紫が開いたスキマを通ると穏やかな雰囲気の村の入口に着いた。
「平和な所だな。ここが幻想郷か?」
「そうよ、ここは幻想郷の人里と呼ばれる所よ」
「なあ、流されるままここに来ちまったが俺はどこで寝泊まりすれば良いんだ?」
すると、紫な穏やかに微笑み
「その点は心配ないわ、あなたがあちらの世界で開いていた事務所をそのまま持ってきたわ」
「は?」
冗談だろ?建物一つを持ってきただと?
二階建ての小さいビルだが、小さいとはいえビルだ建物だぞ?
「新しくあなたの拠点作るよりは楽なのよ」
「まあ、それなら良いんだが」
一応屋上にはソーラーパネルもあるし問題なく今まで使っていた機材も使えるだろう。
「案内するわ」
「助かる」
〜少年少女移動中〜
「着いたわ」
「マジか…本当にそのままだな」
人里から少し離れたところに俺の元の世界での事務所兼自宅がそこにあった。
「水は近くの川から引いてあるから。電気は
ソーラーパネルがあるから、まあ、大丈夫でしょう。」
「ホントに、常識なんて通用しないんだな…」
「それが、幻想郷なのよ」
どうやら、向こうの世界の常識なんて持つだけ無駄なようだ。
そういう風に納得した。
「そうか」
「じゃあ入って、何か足りないものが無いか確認してちょうだい。

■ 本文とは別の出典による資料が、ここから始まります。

(** [info[k] = v]. *)
Fixpoint info_set (info : Info) (k : list byte) (v : Stats) : Info :=
  match info with
  | [] => [(k, v)]
  | (k', v') :: t =>
      if bytes_eqb k k' then (k, v) :: t else (k', v') :: info_set t k v
  end.

(** Lines 221-234.  [read] stands for [ioutil.ReadFile]: [None] when
    it returns an error.  The entry of the language is created before
    the file is read; [Update] then writes through the pointer held by
    the map. *)
Definition handleFileLang (read : list byte -> option (list byte))
           (fname : list byte) (l : Language) (info : Info) : option Info :=
  let '(i, info) :=
    match info_get info (Name l) with
    | Some i => (i, info)
    | None => (zero_Stats, info_set info (Name l) zero_Stats)
    end in
  match read fname with
  | None => ret info
  | Some c =>
      i <- Update (lCommenter l) c i ;;
      ret (info_set info (Name l) i)
  end.

(** [strings.HasSuffix] of the library. *)
Definition HasSuffix (s suffix : list byte) : bool :=
  (List.length suffix <=? List.length s)%nat &&
  bytes_eqb (skipn (List.length s - List.length suffix) s) suffix.

(** Lines 238-246: the body of the loop of [handleFile]. *)
Definition handleFile_body (read : list byte -> option (list byte))
           (fname : list byte) (lang : Language) (info : Info) : option Info :=
  if Match lang fname then
    if negb (bytes_eqb (Name lang) (bytes "GoTest"))
       || HasSuffix fname (bytes "_test.go")
    then handleFileLang read fname lang info
    else ret info
  else ret info.

Fixpoint handleFile_loop (read : list byte -> option (list byte))
         (fname : list byte) (langs : list Language) (info : Info)
  : option Info :=
  match langs with
  | [] => ret info
  | lang :: langs' =>
      info <- handleFile_body read fname lang info ;;
      handleFile_loop read fname langs' info
  end.

(** Lines 236-249. *)
Definition handleFile (Ext Base : list byte -> list byte)
           (read : list byte -> option (list byte))
           (fname : list byte) (info : Info) : option Info :=
  handleFile_loop read fname (languages Ext Base) info.

(** Lines 378-380 of [main]: every file found is handled in turn. *)
Fixpoint handleFiles (Ext Base : list byte -> list byte)
         (read : list byte -> option (list byte))
         (files : list (list byte)) (info : Info) : option Info :=
  match files with
  | [] => ret info
  | f :: files' =>
      info <- handleFile Ext Base read f info ;;
      handleFiles Ext Base read files' info
  end.

(** The language [lang] is counted for the file [fname]. *)
Definition applies (lang : Language) (fname : list byte) : bool :=
  Match lang fname &&
  (negb (bytes_eqb (Name lang) (bytes "GoTest"))
   || HasSuffix fname (bytes "_test.go")).

(** The counters of a language, fresh when the map has none. *)
Definition counters (info : Info) (k : list byte) : Stats :=
  match info_get info k with
  | Some i => i
  | None => zero_Stats
  end.

(** [path.Ext] of the library, after its documentation: the suffix
    from the last dot of the last element of the path, empty when that
    element has no dot. *)
Fixpoint path_Ext_scan (r acc : list byte) : list byte :=
  match r with
  | [] => []
  | b :: r' =>
      if Byte.eqb b "/"%byte then []
      else if Byte.eqb b "."%byte then b :: acc
      else path_Ext_scan r' (b :: acc)
  end.

Definition path_Ext (p : list byte) : list byte := path_Ext_scan (rev p) [].

(** ** The walk over the file system: [add] *)

(** What [os.Stat] and [ioutil.ReadDir] answer along the paths that
    [add] builds: no answer from [Stat], a regular file, a file of
    another kind, or a directory with its entries ([None] when
    [ReadDir] fails). *)
#[warnings="-register-all"]
Inductive Node : Type :=
| NoStat : Node
| Regular : Node
| Special : Node
| Dir : option (list (list byte * Node)) -> Node.

(** Lines 253-285, with the slice [files] passed along.  [Join] stands
    for [path.Join]. *)
Fixpoint add (Join : list byte -> list byte -> list byte)
         (n : list byte) (node : Node) (files : list (list byte))
         {struct node} : option (list (list byte)) :=
  match node with
  | NoStat => ret files
  | Dir None => ret files
  | Dir (Some fs) =>
      if existsb (fun f => bytes_eqb (fst f) (bytes ".nosloc")) fs
      then ret files
      else
        (fix loop (fs : list (list byte * Node)) (files : list (list byte))
           : option (list (list byte)) :=
           match fs with
           | [] => ret files
           | (name, child) :: fs' =>
               c <- index name 0 ;;
               files <- (if negb (Byte.eqb c "."%byte)
                         then add Join (Join n name) child files
                         else ret files) ;;
               loop fs' files
           end) fs files
  | Regular => ret (files ++ [n])
  | Special => ret files
  end.

(** The loop over the entries of a directory, by itself. *)
Fixpoint add_entries (Join : list byte -> list byte -> list byte)
         (n : list byte) (fs : list (list byte * Node))
         (files : list (list byte)) : option (list (list byte)) :=
  match fs with
  | [] => ret files
  | (name, child) :: fs' =>
      c <- index name 0 ;;
      files <- (if negb (Byte.eqb c "."%byte)
                then add Join (Join n name) child files
                else ret files) ;;
      add_entries Join n fs' files
  end.

(** The path [p] is that of a regular file below (or at) the node at
    [n], reached through directories without a [.nosloc] entry and
    through entries whose names do not start with a dot. *)
Inductive visible (Join : list byte -> list byte -> list byte)
  : list byte -> Node -> list byte -> Prop :=
| visible_file n : visible Join n Regular n
| visible_entry n fs name child c p :
    existsb (fun f => bytes_eqb (fst f) (bytes ".nosloc")) fs = false ->
    In (name, child) fs ->
    index name 0 = Some c -> c <> "."%byte ->
    visible Join (Join n name) child p ->
    visible Join n (Dir (Some fs)) p.


(** The strings of a list are pairwise different. *)
Fixpoint distinct (l : list (list byte)) : bool :=
  match l with
  | [] => true
  | x :: t => negb (existsb (bytes_eqb x) t) && distinct t
  end.


(** Every entry below the node has a name that is not empty, as the
    entries of a directory have. *)
Fixpoint well_named (node : Node) : bool :=
  match node with
  | Dir (Some fs) =>
      (fix all (fs : list (list byte * Node)) : bool :=
         match fs with
         | [] => true
         | (name, child) :: fs' =>
             negb (bytes_eqb name []) && well_named child && all fs'
         end) fs
  | _ => true
  end.


(** The contents of the files that are counted under [lang]: those the
    language applies to and that can be read. *)
Definition counted_contents (lang : Language)
           (read : list byte -> option (list byte))
           (files : list (list byte)) : list (list byte) :=
  flat_map (fun f =>
              if applies lang f
              then match read f with Some c => [c] | None => [] end
              else []) files.

(** A small tree of files, and a joining of paths with a slash. *)
Definition example_Join (a b : list byte) : list byte :=
  a ++ "/"%byte :: b.

Definition example_tree : Node :=
  Dir (Some
    [ (bytes "a.go", Regular);
      (bytes ".git", Dir (Some [(bytes "config", Regular)]));
      (bytes "vendor",
        Dir (Some [(bytes "v.go", Regular); (bytes ".nosloc", Regular)]));
      (bytes "dev", Special);
      (bytes "sub", Dir (Some [(bytes "b.c", Regular)])) ]).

」
「分かった」
〜少年確認中〜
確認を終え、特に何が無いという事も無かったため安堵していた。
その事を紫に伝えたところ
「そう、ならいいのよ
あ、そうそうここのお金はあなたの世界で使っていた円よ。元から結構あったでしょ?そこでの援助は特に要らないわよね?」
仕事が仕事だったからな。こちらの物価が分からないが
元の世界でなら何もせずとも3年は何もせずとも暮らせるだけの金がある。
「ああ、大丈夫だ、女性にたかるような真似したくないしな。」
「あら、気にしなくても良いのに」
紫は機嫌が良さそうに笑う。すると
「そうそう、あなたが向こうでは隠していた能力と武器
ここでは有効に使いなさいね。」
「!?、なんで知っているんだ?」
「あら、あなたの事が気になっていたんだから調べるくらいするわよ。でも、見たことは無いわね。見せてもらってもいいかしら?」
「…まあ、いいか、仕方ない」
俺は紫の視覚を錯覚させて俺が4人いるように見せた。
「一応言うな、俺の能力は錯覚を操る程度の能力だ。」
「フフッ、知ってるわよ。…でも実際に体験すると凄いわね」
「お褒めに預かり光栄のですって所だな。さて、もういいか?」
「ええ、ありがとう、じゃあ行きましょうか」
「は?どこにだ?」
「博麗神社、ここの結界を守ってる巫女がいる神社よ。一応あなたを連れてきたことと異変が起きた時に解決を手伝ってくれるって事を紹介しなきゃ行けないしね。」
「なるほどな…じゃあすまないが、また案内をお願いしたい。」
「ええ、最初からそのつもりだったけどね」
紫はいたずらっぽく笑うと
「じゃあ、行きましょうか」
そう言ってスキマを開き入っていった。
俺は紫の後ろ姿について行った。